Desde el siglo XVIII la autoridad intelectual de enciclopedistas e iluministas resolvió el trascendental tema de la residencia de la soberanía. ¡Reside en el pueblo! fue la idea emergente ¡Ya no más monarcas absolutos ni autócratas envanecidos! Esa convicción se hizo parte de la cultura occidental regada con la sangre de las revoluciones francesas (1789, 1830, 1848,1872) y la de la Independencia de EEUU.

La función de la derecha consistirá, según Cabello, en inhibir el despliegue de la democracia directa, oponiéndole el sufragio. La idea es dejar las cosas donde siempre han estado, ¡Y que nada cambie!, remataría en su Gatopardo Giuseppe Tomasi, príncipe de Lampedusa.

Resulta que en los días siguientes al triunfo de Chávez sobre Salas Römer, mi amigo Manuel Quijada me invitó a almorzar. No entendía que alguien de mi reputación no se entusiasmara con la victoria del audaz barinés. Está interesado en lograr mi respaldo a una causa en la que no creo; ha sido ministro en el gabinete de Herrera Campins y no es un improvisado. Decido debatir afectuosamente con él.

La novedad de Hugo, arranca Manuel, es que por primera vez aparece un serio defensor de la democracia directa. Todos los demás siguen atados, más allá de su talento, a la falaz democracia representativa.

Pero dime Manuel, ¿consideras viable la gobernanza de todos al mismo tiempo?

Sí lo creo, responde sin desconcierto aparente.

Es decir, que le parece posible discutir minuciosamente reuniendo al soberano en una plaza donde quepan millones, todos con derecho a voz.

No irían millones…

No es solo eso. La complejidad de la agenda gubernamental pide más expertos en oficinas no ruidosas en lugar de presencias masivas y ruidosas. En el famoso Ágora ateniense se decidía el ostracismo de jefes célebres mediante tablillas para el sí y el no. Un asunto grave pero de trámite sencillo. ¿Cómo decidir mediante tablillas sobre guerra y paz, alianzas, gestión ordinaria, epidemias, orden público? La democracia directa de Pericles es otro mito, sin dejar de ser una excelente democracia.
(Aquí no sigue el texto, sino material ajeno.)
(* ===== verification/AcpiFmt.v ===== *)
(** * Formatted text of uACPI, [src/src/uacpi/stdlib.c]

    [uacpi_vsnprintf] renders a format into a buffer of limited size; log messages go through
    it.  A function that writes is the list of its calls of [write_one] and [write_many];
    [run] carries them out on the buffer, an array whose bounds are checked.  Strings are the
    lists of their characters without the NUL. *)

From S2P Require Import Prelude Mem CString KernelApi AcpiStr.
From stdpp Require Import strings.
From Stdlib Require Import Ascii.
#[local] Open Scope Z_scope.

(** ** Output *)

(** A call of [write_one] or [write_many]. *)
Inductive emit := One (c : Z) | Many (string : list Z).

(** [bytes_written] is a [uacpi_size], which wraps around. *)
Record fmt_buf_state := FmtBuf { buffer : list Z; bytes_written : Z }.

Definition capacity (fb : fmt_buf_state) : Z := Z.of_nat (length (buffer fb)).

Definition write_one (fb : fmt_buf_state) (c : Z) : option fmt_buf_state :=
  buf ← (if bytes_written fb <? capacity fb then zset (buffer fb) (bytes_written fb) c else Some (buffer fb));
  Some (FmtBuf buf (u64 (bytes_written fb + 1))).

(** [memcpy] to the array from index [i] on. *)
Fixpoint copy_to (buf : list Z) (i : Z) (l : list Z) : option (list Z) :=
  match l with
  | [] => Some buf
  | c :: l => buf ← zset buf i c; copy_to buf (i + 1) l
  end.

Definition write_many (fb : fmt_buf_state) (string : list Z) : option fmt_buf_state :=
  let count := Z.of_nat (length string) in
  buf ← (if bytes_written fb <? capacity fb
         then copy_to (buffer fb) (bytes_written fb) (take (Z.to_nat (Z.min count (capacity fb - bytes_written fb))) string)
         else Some (buffer fb));
  Some (FmtBuf buf (u64 (bytes_written fb + count))).

Fixpoint run (fb : fmt_buf_state) (es : list emit) : option fmt_buf_state :=
  match es with
  | [] => Some fb
  | One c :: es => fb ← write_one fb c; run fb es
  | Many s :: es => fb ← write_many fb s; run fb es
  end.

(** ** Integers *)

Record fmt_spec := FmtSpec {
  is_signed : bool; prepend : bool; uppercase : bool; left_justify : bool; alternate_form : bool; has_precision : bool;
  pad_char : Z; prepend_char : Z; min_width : Z; precision : Z; base : Z }.

#[global] Instance eta_fmt_spec : Eta fmt_spec := EtaOf _ (fun f =>
  FmtSpec (is_signed f) (prepend f) (uppercase f) (left_justify f) (alternate_form f) (has_precision f) (pad_char f) (prepend_char f) (min_width f) (precision f) (base f)).

(** The format at the start of a conversion. *)
Definition fmt_spec_init : fmt_spec := FmtSpec false false false false false false 32 0 0 0 10.

Definition hex_char (upper : bool) (value : Z) : Z :=
  default 0 (zget (if upper then [48; 49; 50; 51; 52; 53; 54; 55; 56; 57; 65; 66; 67; 68; 69; 70]
                   else [48; 49; 50; 51; 52; 53; 54; 55; 56; 57; 97; 98; 99; 100; 101; 102]) value).

Definition write_padding (fm : fmt_spec) (repr_size : Z) : list emit :=
  if min_width fm <=? repr_size then []
  else replicate (Z.to_nat (min_width fm - repr_size)) (One (if left_justify fm then 32 else pad_char fm)).

Definition REPR_BUFFER_SIZE : Z := 32.

(** [repr_buffer] is filled from its end; its used part is a list, and [None] is an index
    below 0. *)
Definition repr_push (c : Z) (repr : list Z) : option (list Z) :=
  if Z.of_nat (length repr) <? REPR_BUFFER_SIZE then Some (c :: repr) else None.

Definition repr_digit (fm : fmt_spec) (remainder : Z) : Z :=
  if base fm =? 16 then hex_char (uppercase fm) remainder
  else if (base fm =? 8) || (base fm =? 10) then remainder + 48
  else 63.

Fixpoint repr_loop (fuel : nat) (fm : fmt_spec) (value : Z) (repr : list Z) : option (list Z) :=
  match fuel with
  | O => None
  | S f =>
    if truthy value then
      repr ← repr_push (repr_digit fm (value mod base fm)) repr;
      repr_loop f fm (value / base fm) repr
    else Some repr
  end.

(** The sign and the magnitude. *)
Definition negative_of (fm : fmt_spec) (value : Z) : bool * Z :=
  if is_signed fm && (9223372036854775808 <=? value) then (true, u64 (- (value - 18446744073709551616))) else (false, value).

(** A number of 64 bits has at most 64 digits in any base. *)
Definition write_integer (fm : fmt_spec) (value : Z) : option (list emit) :=
  let '(negative, value) := negative_of fm value in
  let prefix := if prepend fm || negative then [One (if (negative : bool) then 45 else prepend_char fm)] else [] in
  repr ← repr_loop 65 fm value [];
  repr ← (if Z.of_nat (length repr) =? 0 then repr_push 48 repr else Some repr);
  repr ← (if alternate_form fm then
            if base fm =? 16 then r ← repr_push (if uppercase fm then 88 else 120) repr; repr_push 48 r
            else if base fm =? 8 then repr_push 48 repr
            else Some repr
          else Some repr);
  let repr_size := Z.of_nat (length repr) in
  Some (prefix ++ (if left_justify fm then Many repr :: write_padding fm repr_size else write_padding fm repr_size ++ [Many repr])).

(** ** Formats *)

Definition chars (s : string) : list Z := (fun c => Z.of_N (N_of_ascii c)) <$> String.list_ascii_of_string s.

(** [consume]: the string behind [token]. *)
Fixpoint consume_list (s token : list Z) : option (list Z) :=
  match token, s with
  | [], _ => Some s
  | t :: token, c :: s => if c =? t then consume_list s token else None
  | _ :: _, [] => None
  end.
Definition consume (s : list Z) (token : string) : option (list Z) := consume_list s (chars token).

Definition consume_one_of (s : list Z) (l : string) : option (Z * list Z) :=
  match s with
  | c :: rest => if existsb (Z.eqb c) (chars l) then Some (c, rest) else None
  | [] => None
  end.

Fixpoint consume_digits (s : list Z) : list Z * list Z :=
  match s with
  | c :: rest => if (c <? 48) || (57 <? c) then ([], s) else let '(ds, r) := consume_digits rest in (c :: ds, r)
  | [] => ([], [])
  end.

(** [parse_number]: [None] fails; a number that is not there leaves the value alone. *)
Definition parse_number (s : list Z) (must : bool) (old : Z) : option (Z * list Z) :=
  let '(ds, rest) := consume_digits s in
  match ds with
  | [] => if must then None else Some (old, rest)
  | _ => let '(ret, v) := uacpi_string_to_integer ds UACPI_BASE_DEC in if ret =? UACPI_STATUS_OK then Some (v, rest) else None
  end.

Definition base_from_specifier (c : Z) : Z := if (c =? 120) || (c =? 88) then 16 else if c =? 111 then 8 else 10.

(** The text before the next conversion, and the string from its percent sign on. *)
Fixpoint find_next_conversion (s : list Z) : list Z * list Z :=
  match s with
  | c :: rest => if c =? 37 then ([], s) else let '(t, r) := find_next_conversion rest in (c :: t, r)
  | [] => ([], [])
  end.

(** The arguments: integers and pointers as they are passed, or strings; a null string is
    [Va_str None]. *)
Inductive va := Va_int (v : Z) | Va_str (s : option (list Z)).

Definition i8 (x : Z) : Z := (x + 128) mod 256 - 128.
Definition i16 (x : Z) : Z := (x + 32768) mod 65536 - 32768.

(** [while (consume_one_of(&fmt, "+- 0#", &flag))]; the list is at most as long as the format. *)
Fixpoint flags_loop (s : list Z) (fm : fmt_spec) : fmt_spec * list Z :=
  match s with
  | c :: rest =>
    if (c =? 43) || (c =? 32) then flags_loop rest ((fm <| prepend := true |>) <| prepend_char := c |>)
    else if c =? 45 then flags_loop rest (fm <| left_justify := true |>)
    else if c =? 48 then flags_loop rest (fm <| pad_char := 48 |>)
    else if c =? 35 then flags_loop rest (fm <| alternate_form := true |>)
    else (fm, s)
  | [] => (fm, [])
  end.

Section Widths.
(** The result of a part of a conversion: a fault of the arguments, -1, or values. *)
Inductive conv (A : Type) := Bad | Invalid | Done (a : A).
Arguments Bad {A}.
Arguments Invalid {A}.
Arguments Done {A} a.

Definition take_int (args : list va) : option (Z * list va) := match args with Va_int v :: args => Some (v, args) | _ => None end.

(** The width or the precision: an asterisk takes an argument. *)
Definition number_or_star (s : list Z) (args : list va) (must : bool) (old : Z) : conv (Z * list Z * list va) :=
  match consume s "*" with
  | Some s => match take_int args with Some (v, args) => Done (u64 (i32 v), s, args) | None => Bad end
  | None => match parse_number s must old with Some (v, s) => Done (v, s, args) | None => Invalid end
  end.

Definition width_and_precision (s : list Z) (args : list va) (fm : fmt_spec) : conv (fmt_spec * list Z * list va) :=
  match number_or_star s args false 0 with
  | Bad => Bad | Invalid => Invalid
  | Done (w, s, args) =>
    let fm := fm <| min_width := w |> in
    match consume s "." with
    | None => Done (fm, s, args)
    | Some s =>
      match number_or_star s args true 0 with
      | Bad => Bad | Invalid => Invalid
      | Done (p, s, args) => Done ((fm <| has_precision := true |>) <| precision := p |>, s, args)
      end
    end
  end.
End Widths.
Arguments Bad {A}.
Arguments Invalid {A}.
Arguments Done {A} a.

(** A string conversion: the characters up to the precision, then spaces. *)
Definition write_string (fm : fmt_spec) (s : option (list Z)) : list emit :=
  let s := default (chars "<null>") s in
  let shown := if has_precision fm then take (Z.to_nat (precision fm)) s else s in
  (One <$> shown) ++ replicate (Z.to_nat (min_width fm - Z.of_nat (length shown))) (One 32).

(** The integer conversions, for a length: [sv] and [uv] convert the argument. *)
Definition int_conversion (sv uv : Z -> Z) (s : list Z) (args : list va) (fm : fmt_spec) : conv (list emit * list Z * list va) :=
  let signed := match consume s "d" with Some s => Some s | None => consume s "i" end in
  match signed with
  | Some s =>
    match take_int args with
    | None => Bad
    | Some (v, args) =>
      match write_integer (fm <| is_signed := true |>) (u64 (sv v)) with Some es => Done (es, s, args) | None => Bad end
    end
  | None =>
    match consume_one_of s "oxXu" with
    | None => Invalid
    | Some (flag, s) =>
      match take_int args with
      | None => Bad
      | Some (v, args) =>
        match write_integer ((fm <| base := base_from_specifier flag |>) <| uppercase := flag =? 88 |>) (u64 (uv v)) with Some es => Done (es, s, args) | None => Bad end
      end
    end
  end.

Definition i64 (x : Z) : Z := (x + 9223372036854775808) mod 18446744073709551616 - 9223372036854775808.

(** What follows flags, width and precision. *)
Definition conversion (s : list Z) (args : list va) (fm : fmt_spec) : conv (list emit * list Z * list va) :=
  match consume s "c" with
  | Some s => match take_int args with Some (v, args) => Done ([One (u8 v)], s, args) | None => Bad end
  | None =>
  match consume s "s" with
  | Some s => match args with Va_str t :: args => Done (write_string fm t, s, args) | _ => Bad end
  | None =>
  match consume s "p" with
  | Some s =>
    match take_int args with
    | None => Bad
    | Some (v, args) =>
      match write_integer (((fm <| base := 16 |>) <| min_width := 16 |>) <| pad_char := 48 |>) (u64 v) with Some es => Done (es, s, args) | None => Bad end
    end
  | None =>
  match consume s "hh" with
  | Some s => int_conversion i8 u8 s args fm
  | None =>
  match consume s "h" with
  | Some s => int_conversion i16 u16 s args fm
  | None =>
  match (match consume s "ll" with Some s => Some s | None => match consume s "z" with Some s => Some s | None => consume s "l" end end) with
  | Some s => int_conversion i64 u64 s args fm
  | None => int_conversion i32 u32 s args fm
  end end end end end end.

(** The loop of [uacpi_vsnprintf]: the calls made, and whether it came to the end; [None] is
    a fault.  A round takes at least one character. *)
Fixpoint format_loop (fuel : nat) (s : list Z) (args : list va) : option (list emit * bool) :=
  match fuel with
  | O => None
  | S f =>
    match s with
    | [] => Some ([], true)
    | _ =>
      let '(text, s) := find_next_conversion s in
      let es := if Z.of_nat (length text) =? 0 then [] else [Many text] in
      match s with
      | [] => Some (es, true)
      | _ :: after =>
        match consume s "%%" with
        | Some s => '(es', ok) ← format_loop f s args; Some (es ++ One 37 :: es', ok)
        | None =>
          let '(fm, s) := flags_loop after fmt_spec_init in
          match width_and_precision s args fm with
          | Bad => None
          | Invalid => Some (es, false)
          | Done (fm, s, args) =>
            match conversion s args fm with
            | Bad => None
            | Invalid => Some (es, false)
            | Done (es', s, args) => '(es'', ok) ← format_loop f s args; Some (es ++ es' ++ es'', ok)
            end
          end
        end
      end
    end
  end.

(** The result and the buffer. *)
Definition uacpi_vsnprintf (buf : list Z) (fmt : list Z) (args : list va) : option (Z * list Z) :=
  '(es, ok) ← format_loop (S (length fmt)) fmt args;
  fb ← run (FmtBuf buf 0) es;
  if (ok : bool) then
    buf ← (if truthy (capacity fb) then zset (buffer fb) (Z.min (bytes_written fb) (capacity fb - 1)) 0 else Some (buffer fb));
    Some (i32 (bytes_written fb), buf)
  else Some (-1, buffer fb).

Definition UACPI_PLAIN_LOG_BUFFER_SIZE : Z := 128.

(** [uacpi_log]: the buffer handed to [uacpi_kernel_log], if any. *)
Definition uacpi_log (buf : list Z) (str : list Z) (args : list va) : option (option (list Z)) :=
  '(ret, buf) ← uacpi_vsnprintf buf str args;
  if ret <? 0 then Some None
  else if UACPI_PLAIN_LOG_BUFFER_SIZE <=? ret then
    buf ← zset buf (UACPI_PLAIN_LOG_BUFFER_SIZE - 5) 46;
    buf ← zset buf (UACPI_PLAIN_LOG_BUFFER_SIZE - 4) 46;
    buf ← zset buf (UACPI_PLAIN_LOG_BUFFER_SIZE - 3) 46;
    buf ← zset buf (UACPI_PLAIN_LOG_BUFFER_SIZE - 2) 10;
    Some (Some buf)
  else Some (Some buf).

Example format_example :
  uacpi_vsnprintf (replicate 16 170) (chars "%s=0x%04X%%") [Va_str (Some (chars "a")); Va_int 171] =
  Some (9, chars "a=0x00AB%" ++ 0 :: replicate 6 170).
Proof. by vm_compute. Qed.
Los discursos del gran arconte y de los jefes del partido democrático han sido deslumbrantes. Agradecida, la historia ha dejado que sin especial rigor cubran con el nombre de democracia directa las estupendas innovaciones promovidas por los jefes del partido democrático en la organización de la justicia y la sociedad. Pero mejor déjame comentarte las paradojas de la democracia, según Norberto Bobbio. Explican por qué la única democracia factible es la que desprecias: la representativa. Salvo en muy pequeña escala –un condominio quizá, y solo para asuntos del vivir cotidiano cabe imaginar sociedades de democracia directa.

Mencióname solo dos de esas paradojas, no sea que perdamos el almuerzo.

Muy bien, va la primera: la democracia eleva las expectativas de mejora social, para satisfacerlas se crean órganos especializados con gente escogida por sus destrezas técnicas. Es una minoría especializada que ensancha la burocracia. Es esa la primera paradoja: al aumentar la democracia aumenta la burocracia y consecuencialmente se vuelve a reducir la democracia, ¿Voy con la otra, Manuel?

El tiempo se nos fue. Mejor dejémoslo ahí.

Por desgracia mi amigo Manuel ya no está con nosotros, el debate se interrumpió sin remedio.

¿No querrá Diosdado continuarlo o enviar un delegado suyo a representarlo? Sería otra válida evidencia de la curiosa policromía de la democracia representativa.

ACN/am/@AmericoMartin/Américo Martín Publicado diciembre 15, 2019 Totalitarismo y democracia. (Por: Kienyke.com)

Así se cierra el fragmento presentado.